_Source material_:

(** X6.  [main] waits for both submissions: when [projectPath] returns a
    name, once the counts are there and the backend has answered one of
    the two requests, whichever and however, [main] is still pending, and
    the last event is the line written for that answer. *)
Theorem main_waits_for_both_submissions path q counts ob op p :
  fst (fetch q p) = Settled (Resolved counts) ->
  projectPath (projectId env) = Resolved path ->
  (is_settled (fst (deliver clock
     [QueryDone (next_call p) q;
      CreateTimeSeriesDone (S (next_call p)) ob] (fire p))) = false /\
   List.last (trace (snd (deliver clock
     [QueryDone (next_call p) q;
      CreateTimeSeriesDone (S (next_call p)) ob] (fire p))))
     (Log EmptyString) = settle_log ob) /\
  (is_settled (fst (deliver clock
     [QueryDone (next_call p) q;
      CreateTimeSeriesDone (S (S (next_call p))) op] (fire p))) = false /\
   List.last (trace (snd (deliver clock
     [QueryDone (next_call p) q;
      CreateTimeSeriesDone (S (S (next_call p))) op] (fire p))))
     (Log EmptyString) = settle_log op).
Proof.
  intros H Hpath.
  apply fetch_resolved_inv in H as (res & r & rest & -> & Hrows & ->).
  destruct res as [rws]. cbn in Hrows. subst rws.
  destruct p as [tr n r0 d]. named Hpath. cbn [next_call].
  split.
  - destruct ob as [[]|eb]; crank; (split; [reflexivity|]);
      cbn [snd trace]; apply List.last_last.
  - destruct op as [[]|ep]; crank; (split; [reflexivity|]);
      cbn [snd trace]; apply List.last_last.
Qed.

(** X7.  When the query is rejected with [e], [getOrderCounts] writes [e]
    to [console.error] once and rejects with the same [e]: the error is
    neither swallowed nor replaced. *)
Theorem getOrderCounts_rethrows_query_error e p :
  fst (fetch (Rejected e) p) = Settled (Rejected e) /\
  errors (trace (snd (fetch (Rejected e) p))) =
    errors (trace p) ++ [("Error fetching order counts:", e)].
Proof.
  rewrite fetch_rejected. cbn [fst snd after trace].
  rewrite errors_app. split; reflexivity.
Qed.

(** *** The end time of a point *)

(** X8.  The end time [publishMetric] submits, when [projectPath] returns
    a name, is the clock reading divided by 1000 and is not rounded: its
    seconds are a whole number [k] exactly when the reading is [1000 * k]
    milliseconds. *)
Theorem publishMetric_seconds_whole_iff path v ty o p :
  projectPath (projectId env) = Resolved path ->
  exists s,
    published (trace (snd (publish v ty o p))) =
      published (trace p) ++ [(ty, v, Some s)] /\
    forall k, (s == inject_Z k)%Q <-> clock (clock_reads p) = 1000 * k.
Proof.
  intros Hpath.
  rewrite (publish_run _ _ _ _ _ Hpath). cbn [snd after trace].
  rewrite published_app.
  exists (Qmake (clock (clock_reads p)) 1000). split.
  - f_equal. unfold published. destruct o; cbn;
      rewrite lookup_singleton_eq; reflexivity.
  - intros k. unfold Qeq, inject_Z. cbn [Qnum Qden]. lia.
Qed.

(** *** The port *)

Lemma digits_seen s : forall acc, exists z, digits s true acc = Some z.
Proof.
  induction s as [|c s IH]; intros acc; cbn [digits]; [eauto|].
  destruct (digit c); [apply IH | eauto].
Qed.

Lemma parseInt_string_leading_digit s :
  leading_digit s = true -> parseInt_string s <> NaN.
Proof.
  unfold leading_digit, parseInt_string.
  destruct (strip_sign (trim_start s)) as [sign [|c r]]; cbn [snd];
    [discriminate|].
  intros H. apply bool_decide_eq_true in H as [d Hd].
  cbn [digits]. rewrite Hd.
  destruct (digits_seen r (10 * 0 + d)) as [z ->].
  apply of_integer_not_nan.
Qed.

(** X9.  The port of [dbConfig] is [NaN] exactly when [DB_PORT] is set to
    a non-empty text that does not begin (after white space and an
    optional sign) with a decimal digit: such a text does not fall back
    to 5432. *)
Theorem dbConfig_port_nan_iff :
  port (dbConfig env) = NaN <->
  exists s,
    env !! "DB_PORT" = Some s /\ s <> EmptyString /\
    leading_digit s = false.
Proof.
  unfold dbConfig. cbn [port]. unfold parseInt. cbn [to_string].
  destruct (env !! "DB_PORT") as [[|c s]|]; cbn [or_else].
  - split; [vm_compute; discriminate|].
    intros (s & [= <-] & Hs & _). congruence.
  - split.
    + intros H. exists (String c s). split; [reflexivity|].
      split; [discriminate|].
      destruct (leading_digit (String c s)) eqn:L; [|reflexivity].
      apply parseInt_string_leading_digit in L. congruence.
    + intros (s' & [= <-] & _ & L). apply parseInt_string_no_digit, L.
  - split; [vm_compute; discriminate|].
    intros (s & [=] & _).
Qed.

(** *** Every run of the event loop, again *)

Lemma addressed_build_request path v ty now :
  projectPath (projectId env) = Resolved path ->
  ty = customMetricType \/ ty = processedMetricType ->
  Conduct.addressed env projectPath (build_request path v ty now) = true.
Proof.
  intros Hpath [->| ->]; unfold Conduct.addressed; rewrite Hpath; cbn;
    rewrite String.eqb_refl, !bool_decide_eq_true_2 by reflexivity;
    reflexivity.
Qed.

(** When [projectPath] throws, nothing that was submitted is
    [addressed]: so nothing was submitted. *)
Lemma addressed_unnamed e reqs :
  projectPath (projectId env) = Rejected e ->
  forallb (Conduct.addressed env projectPath) reqs = true -> reqs = [].
Proof.
  intros Hpath. destruct reqs as [|req reqs]; [reflexivity|].
  cbn [forallb]. unfold Conduct.addressed at 1. rewrite Hpath.
  discriminate.
Qed.

Lemma stamps_app tr evs :
  Conduct.stamps (tr ++ evs) = Conduct.stamps tr ++ Conduct.stamps evs.
Proof. unfold Conduct.stamps. rewrite published_app. apply map_app. Qed.

Lemma readings_app from a b :
  Conduct.readings clock from (a + b) =
  Conduct.readings clock from a ++ Conduct.readings clock (a + from) b.
Proof.
  unfold Conduct.readings. rewrite seq_app, map_app.
  rewrite (Nat.add_comm a from). reflexivity.
Qed.

Lemma advance_refl k p : Conduct.advance clock env projectPath k p p.
Proof.
  split; [reflexivity|]. exists []. rewrite app_nil_r.
  repeat split. cbn. lia.
Qed.

Lemma advance_trans a b p1 p2 p3 :
  Conduct.advance clock env projectPath a p1 p2 ->
  Conduct.advance clock env projectPath b p2 p3 ->
  Conduct.advance clock env projectPath (a + b) p1 p3.
Proof.
  intros (Hd & evs & Ht & Hq & Ha & Hl & Hn)
         (Hd' & evs' & Ht' & Hq' & Ha' & Hl' & Hn').
  split; [congruence|].
  exists (evs ++ evs'). rewrite Ht', Ht, <- app_assoc.
  split; [reflexivity|].
  rewrite queries_app, submissions_app, forallb_app, stamps_app,
    length_app, Hq, Hq', Ha, Ha'.
  split; [reflexivity|]. split; [reflexivity|]. split; [lia|].
  intros path Hpath.
  destruct (Hn path Hpath) as [Hr Hs]. destruct (Hn' path Hpath) as [Hr' Hs'].
  rewrite Hs, Hs', Hr', Hr, readings_app. split; [lia | reflexivity].
Qed.

Lemma advance_weaken a b p p' :
  (a <= b)%nat ->
  Conduct.advance clock env projectPath a p p' ->
  Conduct.advance clock env projectPath b p p'.
Proof.
  intros Hab (Hd & evs & Ht & Hq & Ha & Hl & Hn).
  split; [exact Hd|]. exists evs.
  split; [exact Ht|]. split; [exact Hq|]. split; [exact Ha|].
  split; [lia | exact Hn].
Qed.

(** A step that appended the events seen in the goal was an advance. *)
Ltac moved :=
  split; [cbn [detached]; rewrite ?app_nil_r; reflexivity|];
  cbn [trace clock_reads]; rewrite <- ?app_assoc;
  first [ eexists; split; [reflexivity|]
        | exists []; rewrite app_nil_r; split; [reflexivity|] ];
  (split; [reflexivity|]);
  (split;
   [cbn;
    try match goal with
        | Hp : projectPath (projectId env) = Resolved _ |- _ =>
            rewrite !(addressed_build_request _ _ _ _ Hp) by auto
        end;
    reflexivity|]);
  (split; [cbn; lia|]);
  let HH := fresh in
  intros ? HH;
  first [ match goal with
          | Hp : projectPath (projectId env) = Rejected _ |- _ =>
              rewrite Hp in HH; discriminate HH
          end
        | split; [reflexivity|];
          unfold Conduct.stamps, Conduct.readings, published; cbn;
          rewrite ?lookup_singleton_eq; reflexivity ].

Lemma fire_in_flight p :
  Conduct.in_flight clock env projectPath (fst (fire p)) /\
  Conduct.awaits_counts (fst (fire p)) = 1%nat /\
  trace (snd (fire p)) =
    trace p ++
      [ Log "Cron job execution started: Fetching and publishing metrics...";
        Log "Fetching order counts from AlloyDB...";
        Query (next_call p) query ] /\
  detached (snd (fire p)) = detached p /\
  clock_reads (snd (fire p)) = clock_reads p.
Proof.
  destruct p as [tr n r0 d]. unfold Run.fire, main, publishMetric.
  destruct (projectPath (projectId env)) as [path|epath] eqn:Hpath;
    cbn -[Nat.eqb];
    (split; [|repeat split; rewrite <- !app_assoc; reflexivity]);
    apply Conduct.Awaiting; intros o [tr' n' r' d'];
    destruct o as [[[|r rest]]|e]; cbn -[Nat.eqb];
    (split; [once constructor | moved]).
Qed.
(** * useAutoScroll: the auto-scroll loop of box-annotations

    A shallow embedding of [src/common/useAutoScroll/useAutoScroll.tsx].

    The hook keeps five React refs, listens to document-level
    [mousemove]/[touchmove] events and polls, once per animation frame,
    whether the last pointer position lies in one of the four gutters of the
    scroll parent; if so it rewrites the parent's scroll offsets.

    Modelling decisions.
    - A JavaScript [number] is an exact rational ([Q]): the arithmetic of the
      definitions ([+], [-], [*], comparisons, [Math.round], [Math.min],
      [Math.max]) is the exact one, and [NaN] and the infinities are outside
      the model.  Equality of numbers is [Qeq].  The source computes in
      binary64, where a sum, a difference and a product are rounded.  The
      statements about edges, depths and deltas are therefore put in terms
      of what the code computes: a hypothesis on one of them is a
      hypothesis on that expression of the source, and the thresholds of
      the statements about rounding leave the margin that a rounded sum
      needs.  Where the two arithmetics differ, [Binary64] has the lines of
      the source over primitive floats.
    - Mutable cells ([useRef]) and the DOM are fields of one explicit
      [World]; the code is written in a small state-and-exception monad [JS]
      over it.
    - Functions created by a render ([checkScroll], [handleMouseMove],
      [handleTouchMove], the effect clean-up) are closures over that
      render's destructured options; a closure is represented by the
      [Scope] it closes over, and two listeners are the same function object
      exactly when they come from the same render.
    - Everything the hook does to its environment is appended to a [log], so
      that "writes", "invokes" and "cancels" are statements about the log.
    - [onScroll] is the caller's function: in [checkScroll] its call is
      recorded, and it is taken to return without re-entering the hook.
      [checkScrollCalling] is the same code with the behaviour of the call
      left open, for what a callback that throws, or that changes the
      world, does to a frame.
    - An assignment to [scrollLeft] or [scrollTop] is recorded in the log
      with the value assigned, and the element stores that value.  A browser
      limits the offset it stores further, to the scrollable range of the
      element; what a frame does to an offset is stated about the value it
      assigns.
    - React and the browser are modelled by what they document: an effect
      runs after the first render and when its dependency has changed, the
      clean-up of its last run first; [requestAnimationFrame] hands out
      increasing non-zero handles; an event goes to the listeners
      registered for its type.  A render and the commit of its effects are
      one event. *)

From Stdlib Require Import QArith Qround Qminmax Qabs Lqa ZArith List Bool Lia.
From Stdlib Require PrimFloat.
Import ListNotations.
(** * Sign-up and sign-in forms of the UFC predictor client

    A shallow embedding of the form logic of
    [client/src/app/signup/page.tsx] (the sign-up page) and of the sign-in
    page, together with the part of the JavaScript runtime the two pages
    rely on: strings as sequences of UTF-16 code units, [String.prototype.trim],
    [RegExp.prototype.test] for the regular-expression literals that occur in
    the source, and React's batching of state updates inside one event
    handler. *)

From Stdlib Require Import NArith Ascii String Bool Lia.
From stdpp Require Import base decidable countable list strings gmap.

Open Scope N_scope.
Open Scope nat_scope.

(** ** JavaScript strings *)

(** A JavaScript string is a finite sequence of UTF-16 code units; [length],
    [===], [trim] and a regular expression without the [u] flag all work on
    code units. *)
Abbreviation code_unit := N.
Abbreviation jsstring := (list N).

(** The literal of the source text, for the ASCII literals the pages use. *)
Definition lit (s : string) : jsstring :=
  List.map N_of_ascii (list_ascii_of_string s).

(** [cu "@"] is the code unit of an ASCII character. *)
Definition cu (a : ascii) : code_unit := N_of_ascii a.

(** ECMAScript [LineTerminator]: LF, CR, LS, PS. *)
Definition isLineTerminator (c : code_unit) : bool :=
  ((c =? 10) || (c =? 13) || (c =? 8232) || (c =? 8233))%N.

(** ECMAScript [WhiteSpace]: TAB, VT, FF, ZWNBSP and the Unicode category
    Zs (SP, NBSP, U+1680, U+2000..U+200A, U+202F, U+205F, U+3000). *)
Definition isWhiteSpace (c : code_unit) : bool :=
  ((c =? 9) || (c =? 11) || (c =? 12) || (c =? 32) || (c =? 160)
   || (c =? 5760) || ((8192 <=? c) && (c <=? 8202))
   || (c =? 8239) || (c =? 8287) || (c =? 12288) || (c =? 65279))%N.

(** What [trim] strips and what [\s] matches: white space and line
    terminators. *)
Definition isSpace (c : code_unit) : bool :=
  isWhiteSpace c || isLineTerminator c.

Fixpoint trimStart (s : jsstring) : jsstring :=
  match s with
  | c :: s' => if isSpace c then trimStart s' else s
  | [] => []
  end.

Definition trimEnd (s : jsstring) : jsstring :=
  rev (trimStart (rev s)).

(** [String.prototype.trim]. *)
Definition trim (s : jsstring) : jsstring := trimEnd (trimStart s).

(** [!value] for a string: only the empty string is falsy. *)
Definition falsy (s : jsstring) : bool :=
  match s with [] => true | _ => false end.

(** [a === b] on strings. *)
Definition strict_eq (a b : jsstring) : bool := bool_decide (a = b).

(** ** Regular expressions

    The fragment of ECMAScript patterns that the source uses: the
    assertions [^] and [$] (no [m] flag), the atoms [.], a literal character
    and a (negated) character class, the greedy quantifiers [*] and [+] on an
    atom, the positive lookahead [(?=...)], and concatenation.  No literal of
    the source carries a flag. *)

Inductive class_item :=
  | CChar (c : code_unit)          (* a single character *)
  | CRange (lo hi : code_unit)     (* lo-hi *)
  | CDigit                         (* \d *)
  | CSpace.                        (* \s *)

Inductive atom :=
  | Dot                            (* .      *)
  | Chr (c : code_unit)            (* c, \.  *)
  | Esc_d                          (* \d     *)
  | Cls (items : list class_item)  (* [...]  *)
  | NCls (items : list class_item) (* [^...] *).

Inductive regex :=
  | Empty
  | Bol                            (* ^ *)
  | Eol                            (* $ *)
  | One (a : atom)
  | Star (a : atom)                (* a* *)
  | Plus (a : atom)                (* a+ *)
  | Lookahead (r : regex)          (* (?=r) *)
  | Seq (r1 r2 : regex).

Definition isDigit (c : code_unit) : bool := ((48 <=? c) && (c <=? 57))%N.

Definition in_item (c : code_unit) (it : class_item) : bool :=
  match it with
  | CChar d => (c =? d)%N
  | CRange lo hi => ((lo <=? c) && (c <=? hi))%N
  | CDigit => isDigit c
  | CSpace => isSpace c
  end.

Definition sat (a : atom) (c : code_unit) : bool :=
  match a with
  | Dot => negb (isLineTerminator c)
  | Chr d => (c =? d)%N
  | Esc_d => isDigit c
  | Cls items => existsb (in_item c) items
  | NCls items => negb (existsb (in_item c) items)
  end.

(** The matcher, in the continuation style of the ECMAScript specification:
    [matcher r k i s] runs [r] at index [i] of the input, where [s] is the
    rest of the input from [i] on, and hands every way of matching to the
    continuation [k] until one succeeds. *)
Definition cont := nat -> jsstring -> bool.

Fixpoint star (p : code_unit -> bool) (k : cont) (i : nat) (s : jsstring) : bool :=
  match s with
  | c :: s' => (p c && star p k (S i) s') || k i s
  | [] => k i s
  end.

Fixpoint matcher (r : regex) (k : cont) (i : nat) (s : jsstring) : bool :=
  match r with
  | Empty => k i s
  | Bol => Nat.eqb i 0 && k i s
  | Eol => match s with [] => k i s | _ :: _ => false end
  | One a => match s with c :: s' => sat a c && k (S i) s' | [] => false end
  | Star a => star (sat a) k i s
  | Plus a =>
      match s with c :: s' => sat a c && star (sat a) k (S i) s' | [] => false end
  | Lookahead r' => matcher r' (fun _ _ => true) i s && k i s
  | Seq r1 r2 => matcher r1 (matcher r2 k) i s
  end.

(** [RegExp.prototype.test] for a pattern that is neither global nor sticky:
    try every start index from 0 to the length of the input. *)
Fixpoint search (r : regex) (i : nat) (s : jsstring) : bool :=
  matcher r (fun _ _ => true) i s
  || match s with _ :: s' => search r (S i) s' | [] => false end.

Definition test (r : regex) (s : jsstring) : bool := search r 0 s.

(** The regular-expression literals of the sign-up page. *)

(** [/^[^\s@]+@[^\s@]+\.[^\s@]+$/] *)
Definition emailRegex : regex :=
  Seq Bol
 (Seq (Plus (NCls [CSpace; CChar (cu "@")]))
 (Seq (One (Chr (cu "@")))
 (Seq (Plus (NCls [CSpace; CChar (cu "@")]))
 (Seq (One (Chr (cu ".")))
 (Seq (Plus (NCls [CSpace; CChar (cu "@")]))
      Eol))))).

(** [/(?=.*[a-z])(?=.*[A-Z])(?=.*\d)/] *)
Definition passwordRegex : regex :=
  Seq (Lookahead (Seq (Star Dot) (One (Cls [CRange (cu "a") (cu "z")]))))
 (Seq (Lookahead (Seq (Star Dot) (One (Cls [CRange (cu "A") (cu "Z")]))))
      (Lookahead (Seq (Star Dot) (One Esc_d)))).

(** [/[a-z]/], [/[A-Z]/], [/\d/] and [/[^a-zA-Z\d]/] *)
Definition lowerRegex : regex := One (Cls [CRange (cu "a") (cu "z")]).
Definition upperRegex : regex := One (Cls [CRange (cu "A") (cu "Z")]).
Definition digitRegex : regex := One Esc_d.
Definition symbolRegex : regex :=
  One (NCls [CRange (cu "a") (cu "z"); CRange (cu "A") (cu "Z"); CDigit]).

(** ** Event handlers and React state

    An event handler runs against the state of the render it was created in
    (its closure) and produces an ordered trace of effects: state updates,
    which React queues and applies in order once the handler yields, and
    calls to the outside world.  The type is shared by the two pages; [K] is
    the type of field names, [FD] the form data and [E] the error mapping. *)

Inductive effect (K FD E : Type) : Type :=
  | PreventDefault                          (* e.preventDefault() *)
  | SetFormData (name : K) (value : jsstring)
      (* setFormData((prev) => ({ ...prev, [name]: value })) *)
  | SetErrors (newErrors : E)               (* setErrors(newErrors) *)
  | SetIsLoading (b : bool)                 (* setIsLoading(b) *)
  | AwaitTimeout (ms : N)
      (* await new Promise((resolve) => setTimeout(resolve, ms)) *)
  | AwaitAxiosPost (url : string) (body : FD)
      (* await axios.post(url, body) *)
  | ConsoleLog (v : FD)                     (* console.log(..., formData) *)
  | ConsoleLogResponse (response : jsstring)(* console.log(response) *)
  | ConsoleError (msg : string).            (* console.error(msg, e) *)

Arguments PreventDefault {K FD E}.
Arguments SetFormData {K FD E} name value.
Arguments SetErrors {K FD E} newErrors.
Arguments SetIsLoading {K FD E} b.
Arguments AwaitTimeout {K FD E} ms.
Arguments AwaitAxiosPost {K FD E} url body.
Arguments ConsoleLog {K FD E} v.
Arguments ConsoleLogResponse {K FD E} response.
Arguments ConsoleError {K FD E} msg.

Section Traces.
Context {K FD E : Type}.

(** A request to the authentication collaborator (the back end). *)
Definition is_network_call (e : effect K FD E) : bool :=
  match e with AwaitAxiosPost _ _ => true | _ => false end.

(** The points where an [async] handler suspends. *)
Definition is_suspension (e : effect K FD E) : bool :=
  match e with AwaitTimeout _ | AwaitAxiosPost _ _ => true | _ => false end.

Definition network_calls (t : list (effect K FD E)) : nat :=
  length (List.filter is_network_call t).

(** The part of a trace that runs inside the event handler, up to and
    including the first suspension, and the part that runs when the awaited
    promise settles. *)
Fixpoint before_suspension (t : list (effect K FD E)) : list (effect K FD E) :=
  match t with
  | [] => []
  | e :: t' => if is_suspension e then [e] else e :: before_suspension t'
  end.

Fixpoint after_suspension (t : list (effect K FD E)) : list (effect K FD E) :=
  match t with
  | [] => []
  | e :: t' => if is_suspension e then t' else after_suspension t'
  end.

End Traces.

(** ** The sign-up page *)

Module Key.
(** The [name] attributes of the four inputs of the form, which are also
    the keys of [FormData] and [FormErrors]. *)
Inductive t := username | email | password | confirmPassword.

Definition to_nat (k : t) : nat :=
  match k with username => 0 | email => 1 | password => 2 | confirmPassword => 3 end.

Definition of_nat (n : nat) : t :=
  match n with 0 => username | 1 => email | 2 => password | _ => confirmPassword end.

Lemma of_to_nat k : of_nat (to_nat k) = k.
Proof. now destruct k. Qed.
End Key.

#[global] Instance key_eq_dec : EqDecision Key.t.
Proof. solve_decision. Defined.

#[global] Instance key_countable : Countable Key.t :=
  inj_countable' Key.to_nat Key.of_nat Key.of_to_nat.

Module SignUp.

(** [interface FormData] *)
Record FormData := mkFormData {
  username : jsstring;
  email : jsstring;
  password : jsstring;
  confirmPassword : jsstring
}.

(** [interface FormErrors]: each key is optional; a JavaScript object
    used as a map from field name to message. *)
Abbreviation FormErrors := (gmap Key.t jsstring).

(** [formData[key]] *)
Definition get (key : Key.t) (fd : FormData) : jsstring :=
  match key with
  | Key.username => username fd
  | Key.email => email fd
  | Key.password => password fd
  | Key.confirmPassword => confirmPassword fd
  end.

(** [{ ...prev, [name]: value }] *)
Definition set (name : Key.t) (value : jsstring) (prev : FormData) : FormData :=
  match name with
  | Key.username => mkFormData value (email prev) (password prev) (confirmPassword prev)
  | Key.email => mkFormData (username prev) value (password prev) (confirmPassword prev)
  | Key.password => mkFormData (username prev) (email prev) value (confirmPassword prev)
  | Key.confirmPassword => mkFormData (username prev) (email prev) (password prev) value
  end.

(** [Object.keys(formData)]: the keys in insertion order. *)
Definition Object_keys (fd : FormData) : list Key.t :=
  [Key.username; Key.email; Key.password; Key.confirmPassword].

(** The component state held by [useState].  [showPassword] and
    [showConfirmPassword] only switch the input type and are left out. *)
Record State := mkState {
  formData : FormData;
  errors : FormErrors;
  isLoading : bool
}.

Abbreviation eff := (effect Key.t FormData FormErrors).

(** The state of a freshly mounted form. *)
Definition mounted : State :=
  mkState (mkFormData [] [] [] []) ∅ false.

Definition msg_username : jsstring := lit "Username must be at least 4 characters".
Definition msg_email : jsstring := lit "Please enter a valid email address".
Definition msg_password_length : jsstring := lit "Password must be at least 8 characters".
Definition msg_password_classes : jsstring :=
  lit "Password must contain uppercase, lowercase, and number".
Definition msg_confirm : jsstring := lit "Passwords do not match".

(** [validateField]: [st] is the state captured by the closure; the
    function copies [errors], sets or deletes the key of the field named
    [name], and queues the copy with [setErrors]. *)
Definition validateField (st : State) (name : Key.t) (value : jsstring) : list eff :=
  let newErrors := errors st in
  let newErrors :=
    match name with
    | Key.username =>
        if falsy value || (length value <? 4)
        then <[Key.username := msg_username]> newErrors
        else delete Key.username newErrors
    | Key.email =>
        if falsy value || negb (test emailRegex value)
        then <[Key.email := msg_email]> newErrors
        else delete Key.email newErrors
    | Key.password =>
        if falsy value || (length value <? 8)
        then <[Key.password := msg_password_length]> newErrors
        else if negb (test passwordRegex value)
        then <[Key.password := msg_password_classes]> newErrors
        else delete Key.password newErrors
    | Key.confirmPassword =>
        if negb (strict_eq value (password (formData st)))
        then <[Key.confirmPassword := msg_confirm]> newErrors
        else delete Key.confirmPassword newErrors
    end in
  [SetErrors newErrors].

_What needs to be done_:
In the material above, find the line containing "Definition in_item (c" and the line containing "Chr d => (c =? d)%N", then write out exactly those two lines and every line between them, and nothing more.

_Task result_:
Definition in_item (c : code_unit) (it : class_item) : bool :=
  match it with
  | CChar d => (c =? d)%N
  | CRange lo hi => ((lo <=? c) && (c <=? hi))%N
  | CDigit => isDigit c
  | CSpace => isSpace c
  end.

Definition sat (a : atom) (c : code_unit) : bool :=
  match a with
  | Dot => negb (isLineTerminator c)
  | Chr d => (c =? d)%N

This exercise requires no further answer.